On September 28, 2018, the underwriter exercised its over-allotment option to acquire an additional 200,000 shares at $3.05 per share. The partial exercise of the over-allotment option resulted in additional gross proceeds of $610,000. The net proceeds to the Company from the Offering totaled approximately $7,324,900 including the partial exercise of the over-allotment option, after deducting underwriting discounts and commissions and estimated expenses payable by the Company.

 

Under the underwriting agreement the Company agreed not to contract to issue or announce the issuance or proposed issuance of any Common Stock or Common Stock equivalents for sixty (60) days following the closing of the Offering, subject to certain exclusions as set forth therein.
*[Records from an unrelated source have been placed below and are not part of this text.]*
(** The lease keys that may admit a request, for every type. *)
Definition lease_key (b : Broker) (r : Request) (k : string) : Prop :=
  (∃ s, target_site r = Some s ∧ site_key b s k) ∨
  (∃ q, RequestType r = "db" ∧ rq_DB r = Some q ∧ db_key b q k) ∨
  (∃ q, RequestType r = "vhost" ∧ rq_Vhost r = Some q ∧
     (site_key b (vh_Site q) k ∨ vh_Action q = "delete" ∧ k = "vhost:" +:+ vh_Name q)) ∨
  (∃ q, RequestType r = "proxy" ∧ rq_Proxy r = Some q ∧
     (site_key b (px_Site q) k ∨ px_Action q = "delete" ∧ k = "proxy:" +:+ px_Name q ∨ px_Action q = "reload" ∧ k = "proxy:reload")) ∨
  (∃ q, RequestType r = "account" ∧ rq_Account r = Some q ∧ account_key b (ac_Account q) (ac_Site q) (eqs (ac_Action q) "ensure") k) ∨
  (∃ q, RequestType r = "resource" ∧ rq_Resource r = Some q ∧
     (re_Action q = "apply-account" ∧ account_key b (re_Account q) (re_Site q) false k ∨
      re_Action q ≠ "apply-account" ∧ site_key b (re_Site q) k)) ∨
  (∃ q, RequestType r = "certificate" ∧ rq_Certificate r = Some q ∧ k = "certificate:" +:+ lower_ascii (ce_Domain q)).

Lemma add_key k ks s : k ∈ keys (add ks s) → keys s = ∅ → k ∈ ks.
Proof. rewrite keys_add. intros [Hk|[? _]] Hs; [rewrite Hs in Hk; set_solver|done]. Qed.

Lemma Validate_not_sentinel p err : SiteLayout.Validate p = Some err → errors_is err SiteLayout.ErrNotPlaced = false.
Proof.
  unfold SiteLayout.Validate, SiteLayout.ValidUnixUser. intros H.
  repeat (case_if || case_match); simplify_eq; by vm_compute.
Qed.
(* ===== verification/SchedulerProps.v ===== *)
(** * SchedulerProps: exclusion, capacity and progress of the broker's scheduler

    For every reachable state of [Scheduler], with any number of requests, any
    interleaving and any timeouts: the reference counts are exact and no lock
    object is used after its removal; requests on one resource exclude each other;
    the gate admits at most its limit, an exclusive request alone; no wake-up is
    lost; the system never deadlocks; and every execution ends with all requests
    completed. *)
From S2P Require Import Prelude Regex GoText DBLocks SafeHTTP BrokerTypes BrokerValidate BrokerFence BrokerFenceProps Scheduler.

Module SchedulerProps.
Import BrokerTypes BrokerValidate Scheduler.

(** ** Sorted keys *)

Definition slt (a b : string) : Prop := (a ≤ b)%string ∧ a ≠ b.

Lemma slt_trans a b c : slt a b → slt b c → slt a c.
Proof.
  intros [H1 N1] [H2 N2]. split; [by trans b|]. intros ->. apply N2. by apply (anti_symm String.le).
Qed.

Lemma sorted_snoc (R : string → string → Prop) l x :
  StronglySorted R l → Forall (λ y, R y x) l → StronglySorted R (l ++ [x]).
Proof.
  induction 1 as [|a l Hl IH Ha]; intros Hx; cbn; [repeat constructor|].
  inversion Hx; subst. constructor; [by apply IH|]. apply Forall_app. by repeat constructor.
Qed.
Lemma toy_mac_digits k m : all_bytes is_digit (toy_mac k m) = true ∧ len (toy_mac k m) = 64.
Proof.
  unfold toy_mac. set (h := foldl _ _ _). assert (Hh : 0 ≤ h < 10 ^ Z.of_nat 20).
  { unfold h. generalize (bytes_of (k +:+ m)). intros l. change (10 ^ Z.of_nat 20) with 100000000000000000000.
    induction l as [|c l _] using rev_ind; [cbn; lia|]. rewrite foldl_app. cbn [foldl].
    pose proof (Z.mod_pos_bound (foldl (λ a c, (a * 257 + code c + 1) `mod` 1000000000000000003) 7 l * 257 + code c + 1) 1000000000000000003 ltac:(lia)). lia. }
  destruct (digits_spec 20 h Hh) as (_ & Hd & _ & Hl). unfold all_bytes, len. rewrite bytes_of_of, <- length_bytes_of, bytes_of_of.
  rewrite forallb_app, Hd, length_app, length_replicate. split; [|lia].
  rewrite andb_true_r. induction (64 - length (digits 20 h))%nat; [done|]. cbn. by rewrite IHn.
Qed.

Definition bad (s : string) : nat := length (filter (λ r : list ascii * bool, r.2 = false) (runes_of s)).

Lemma dec_enc_runes rs t x n r :
  Forall rune_ok rs → dec_str t = Some (x, n, r) →
  dec_str (concat (enc_rune <$> rs) ++ t) =
    Some (concat ((λ r : list ascii * bool, if r.2 then r.1 else replacement) <$> rs) ++ x,
          (length (filter (λ r : list ascii * bool, r.2 = false) rs) + n)%nat, r).
Proof.
  intros Hrs Ht. induction rs as [|[u b] rs IH]; [done|]. apply Forall_cons in Hrs as [_ Hrs]. specialize (IH Hrs).
  rewrite filter_cons. cbn [fmap list_fmap concat]. rewrite <- !app_assoc. destruct b.
  - rewrite decide_False by done. unfold enc_rune at 1. cbn [fst snd].
    induction u as [|c u IHu]; [done|]. cbn [fmap list_fmap concat]. cbn [app dec_str].
    rewrite (decide_False (P := chr 1 = chr 0)), (decide_False (P := chr 1 = chr 2)) by done.
    by rewrite IHu.
  - rewrite decide_True by done. unfold enc_rune at 1. cbn [fst snd app dec_str].
    rewrite (decide_False (P := chr 2 = chr 0)), (decide_True (P := chr 2 = chr 2)), IH by done. cbn. done.
Qed.

Lemma dec_enc s t : dec_str (enc_str s ++ t) = Some (bytes_of (to_valid s), bad s, t).
Proof.
  unfold enc_str. rewrite <- app_assoc. erewrite dec_enc_runes; [|apply runes_of_spec|done].
  unfold to_valid, encode, bad. by rewrite bytes_of_of, app_nil_r, Nat.add_0_r.
Qed.
Lemma accepted_event_never_lost_witness :
  shown_event ev0 ∈ logged k0 (sink w4) ∨ ∃ r', outbox (db w4) !! 1 = Some r' ∧ o_ev r' = ev0 ∧ delivered_at r' = None.
Proof.
  apply (accepted_event_never_lost k0 fs0 w1 w4 1 (mkOut ev0 5 None 0 None)); [exact start_chained|exact w1_reachable|exact w1_w4|reflexivity].
Defined.

End Delivery.

End AuditOutbox.
(** *** Pruning *)

(** The backups of the site, and what follows the first [keep] of them. *)
Definition lists (fs : Root) (site protected : string) (items : list candidate) : Prop :=
  NoDup (name <$> items) ∧ (∀ c, c ∈ items ↔ backup_of fs site (name c) (createdAt c)) ∧
  (protected = "" ∨ protected ∈ name <$> items).
Definition surplus (protected : string) (keep : Z) (items : list candidate) : list candidate :=
  drop (Z.to_nat keep) (sorted_items protected items).

Definition pruned (fs : Root) (site protected : string) (keep : Z) (r : Outcome * St) : Prop :=
  (r.1 ≠ Returned None ∧ visible_same fs (dir r.2)) ∨
  ∃ items, 1 ≤ keep ∧ lists fs site protected items ∧ spared fs (dir r.2) (name <$> surplus protected keep items) ∧
    (r.1 = Returned None → (∀ c, c ∈ surplus protected keep items → dir r.2 !! name c = None) ∧
      ∀ m, has_prefix m backupPruneTombstonePrefix = true → dir r.2 !! m = None).

Lemma pruneSiteBackups_pruned e site keep protected s :
  pruned (dir s) site protected keep (pruneSiteBackups e site keep protected s).
Proof.
  unfold pruneSiteBackups. case_if; [left; split; [done|apply visible_refl]|].
  apply orb_false_iff in Heqb as [[_ Hkeep%Z.ltb_ge]%orb_false_iff _].
  unfold removePruneTombstones. case_if; [left; split; [done|apply visible_refl]|].
  apply (remove_tombstones_post (pruned (dir s) site protected keep)); [by left|].
  intros b s1 Hv Hgone Hnone. case_if; [left; split; done|]. case_if; [left; split; done|].
  assert (Htomb : ∀ m, has_prefix m backupPruneTombstonePrefix = true → dir s1 !! m = None).
  { intros m Hm. destruct (dir s !! m) as [x|] eqn:E; [|by apply Hnone]. apply Hgone; [|done]. apply elem_of_ReadDir. by eexists. }
  destruct (inventory _ _ _ _ _ _) as [[items found]|] eqn:Ei; [|by left].
  destruct (inventory_spec _ _ _ _ _ _ _ _ Ei (NoDup_ReadDir _)) as (new & -> & Hnd & Hel & Hfound). cbn [app] in *.
  destruct found; [|by left]. cbn [negb].
  assert (Hl : lists (dir s) site protected new).
  { split; [done|]. split.
    - intros c. rewrite Hel, <- (backup_of_visible (dir s) (dir s1)) by done. split; [tauto|]. intros Hb. split; [|done].
      apply elem_of_ReadDir. destruct Hb as (_ & x & Hx & _). by eexists.
    - destruct (Hfound eq_refl) as [He%bool_decide_eq_true|]; auto. }
  case_if.
  - right. exists new. split_and!; [done|done| |].
    + intros n Hn. left. by apply Hv.
    + intros _. cbn [fst snd]. split; [|done]. intros c Hc. exfalso. unfold surplus, sorted_items in Hc.
      rewrite drop_ge in Hc; [by apply not_elem_of_nil in Hc|]. rewrite (merge_sort_Permutation _ new). lia.
  - fold (surplus protected keep new).
    assert (Hsub : ∀ c, c ∈ surplus protected keep new → c ∈ new).
    { intros c Hc. rewrite <- (merge_sort_Permutation (not_after protected) new). unfold surplus in Hc. by eapply subseteq_drop. }
    apply (discard_all_post (pruned (dir s) site protected keep)).
    + intros c Hc%Hsub. by apply Hl in Hc as [Hc _].
    + intros o s' Ho Hsp. right. exists new. split_and!; [done|done| |done].
      intros n Hn. rewrite <- (Hv n Hn). by apply Hsp.
    + intros s' Hsp Hall Ht. right. exists new. split_and!; [done|done| |].
      * intros n Hn. rewrite <- (Hv n Hn). by apply Hsp.
      * intros _. split; [done|]. intros m Hm. cbn. apply Ht; [done|]. by apply Htomb.
Qed.

Lemma sorted_items_NoDup protected items : NoDup (name <$> items) → NoDup (name <$> sorted_items protected items).
Proof. intros H. unfold sorted_items. by rewrite merge_sort_Permutation. Qed.

Lemma surplus_elem protected keep items c : c ∈ surplus protected keep items → c ∈ items.
Proof. intros Hc. rewrite <- (merge_sort_Permutation (not_after protected) items). by eapply subseteq_drop. Qed.

Lemma kept_elem protected keep items c : c ∈ take (Z.to_nat keep) (sorted_items protected items) → c ∈ items.
Proof. intros Hc. rewrite <- (merge_sort_Permutation (not_after protected) items). by eapply subseteq_take. Qed.

Lemma kept_not_surplus protected keep items a c :
  NoDup (name <$> items) → a ∈ take (Z.to_nat keep) (sorted_items protected items) → c ∈ surplus protected keep items → name a ≠ name c.
Proof.
  intros Hnd Ha Hc E. apply (sorted_items_NoDup protected) in Hnd.
  rewrite <- (take_drop (Z.to_nat keep) (sorted_items protected items)), fmap_app in Hnd. apply NoDup_app in Hnd as (_ & Hd & _).
  apply (Hd (name a)); [by apply list_elem_of_fmap_2|]. rewrite E. by apply list_elem_of_fmap_2.
Qed.

(** The protected backup is never in the surplus. *)
Lemma protected_kept protected keep items c :
  1 ≤ keep → NoDup (name <$> items) → c ∈ surplus protected keep items → name c ≠ protected.
Proof.
  intros Hkeep Hnd Hc Ep. set (kept := take (Z.to_nat keep) (sorted_items protected items)).
  assert (∃ a, a ∈ kept) as [a Ha].
  { unfold kept. destruct (sorted_items protected items) as [|a l] eqn:E.
    - unfold surplus in Hc. rewrite E, drop_nil in Hc. by apply not_elem_of_nil in Hc.
    - exists a. destruct (Z.to_nat keep) eqn:Ez; [lia|]. cbn. set_solver. }
  apply (kept_not_surplus protected keep items a c Hnd Ha Hc).
  destruct (sorted_split protected items _ a c Ha Hc) as [Hp|[Hp _]]; congruence.
Qed.

(** C35: Pruning the backups of a site, failing at any call or killed at any moment,
    leaves every visible entry of the backup directory whole or takes it away whole;
    what it takes away is a backup of this site, never the protected one, and at that
    moment [keep] other backups of the site, each of them the protected one or not
    older, are all still there unchanged. *)
Theorem prune_whole_or_gone e site keep protected s n :
  hidden n = false →
  let fs' := dir (pruneSiteBackups e site keep protected s).2 in
  fs' !! n = dir s !! n ∨
  fs' !! n = None ∧ n ≠ protected ∧ ∃ t, backup_of (dir s) site n t ∧
    ∃ kept, NoDup (name <$> kept) ∧ Z.of_nat (length kept) = keep ∧
      ∀ c, c ∈ kept → backup_of (dir s) site (name c) (createdAt c) ∧ fs' !! name c = dir s !! name c ∧ name c ≠ n ∧
        (name c = protected ∨ t < createdAt c ∨ createdAt c = t ∧ String.le n (name c)).
Proof.
  intros Hn fs'. destruct (pruneSiteBackups_pruned e site keep protected s) as [[_ Hv]|(items & Hkeep & (Hnd & Hel & _) & Hsp & _)].
  { left. by apply Hv. }
  destruct (Hsp n Hn) as [|[Hin Hgone]]; [by left|]. right. split; [done|].
  apply list_elem_of_fmap in Hin as (c & -> & Hc).
  set (kept := take (Z.to_nat keep) (sorted_items protected items)).
  assert (Hlen : Z.of_nat (length kept) = keep).
  { unfold kept. rewrite length_take. unfold surplus in Hc. apply list_elem_of_lookup in Hc as [i Hi].
    apply lookup_lt_Some in Hi. rewrite length_drop in Hi. lia. }
  assert (Hbefore : ∀ a, a ∈ kept → precedes protected a c) by (intros a Ha; by eapply sorted_split).
  split; [by eapply protected_kept|].
  { exists (createdAt c). split; [by apply Hel, (surplus_elem protected keep)|]. exists kept. split_and!; [|done|].
    + apply (sorted_items_NoDup protected) in Hnd. rewrite <- (take_drop (Z.to_nat keep) (sorted_items protected items)), fmap_app in Hnd.
      by apply NoDup_app in Hnd as (Hnd & _).
    + intros a Ha. pose proof (kept_elem _ _ _ _ Ha) as Hai. apply Hel in Hai.
      pose proof (kept_not_surplus protected keep items a c Hnd Ha Hc) as Hne. split_and!; [done| |done|].
      * destruct Hai as [Hh _]. destruct (Hsp (name a) Hh) as [|[Hin _]]; [done|]. exfalso.
        apply list_elem_of_fmap in Hin as (c' & E & Hc'). by apply (kept_not_surplus protected keep items a c' Hnd Ha Hc').
      * destruct (Hbefore a Ha) as [|[_ Hp]]; [by left|by right]. }
Qed.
The Company’s executive officers and directors have entered into sixty (60)-day Lock-Up Agreements with the Representative pursuant to which they have agreed not to sell, transfer, assign or otherwise dispose of the shares of the Company’s common stock owned by them, subject to certain exclusions as set forth therein.

 

 F-32 

 

 

Approval of the 2018 Stock Option Plan and Restricted Stock Plan - On July 5, 2018 at the Company’s annual meeting, the Company’s stockholders approved the 2018 Digital Ally, Inc. Stock Option and Restricted Stock Plan and reserving 1,000,000 shares for issuance under such Plan.

 

NOTE 15. NET LOSS PER SHARE

 

The calculation of the weighted average number of shares outstanding and loss per share outstanding for the years ended December 31, 2018 and 2017 are as follows:

 

   Year ended December 31, 
   2018  

2017

 
Numerator for basic and diluted income per share – Net loss  $(15,544,551)  $(12,252,457)
           
Denominator for basic loss per share – weighted average shares outstanding   8,073,257    6,974,281 
Dilutive effect of shares issuable under stock options and warrants outstanding        
           
Denominator for diluted loss per share – adjusted weighted average shares outstanding   8,073,257    6,974,281 
           
Net loss per share:          
Basic  $(1.93)  $(1.76)
Diluted  $(1.93)  $(1.76)

 

Basic loss per share is based upon the weighted average number of common shares outstanding during the period. For the years ended December 31, 2018 and 2017, all outstanding stock options to purchase common stock were antidilutive, and, therefore, not included in the computation of diluted income (loss) per share.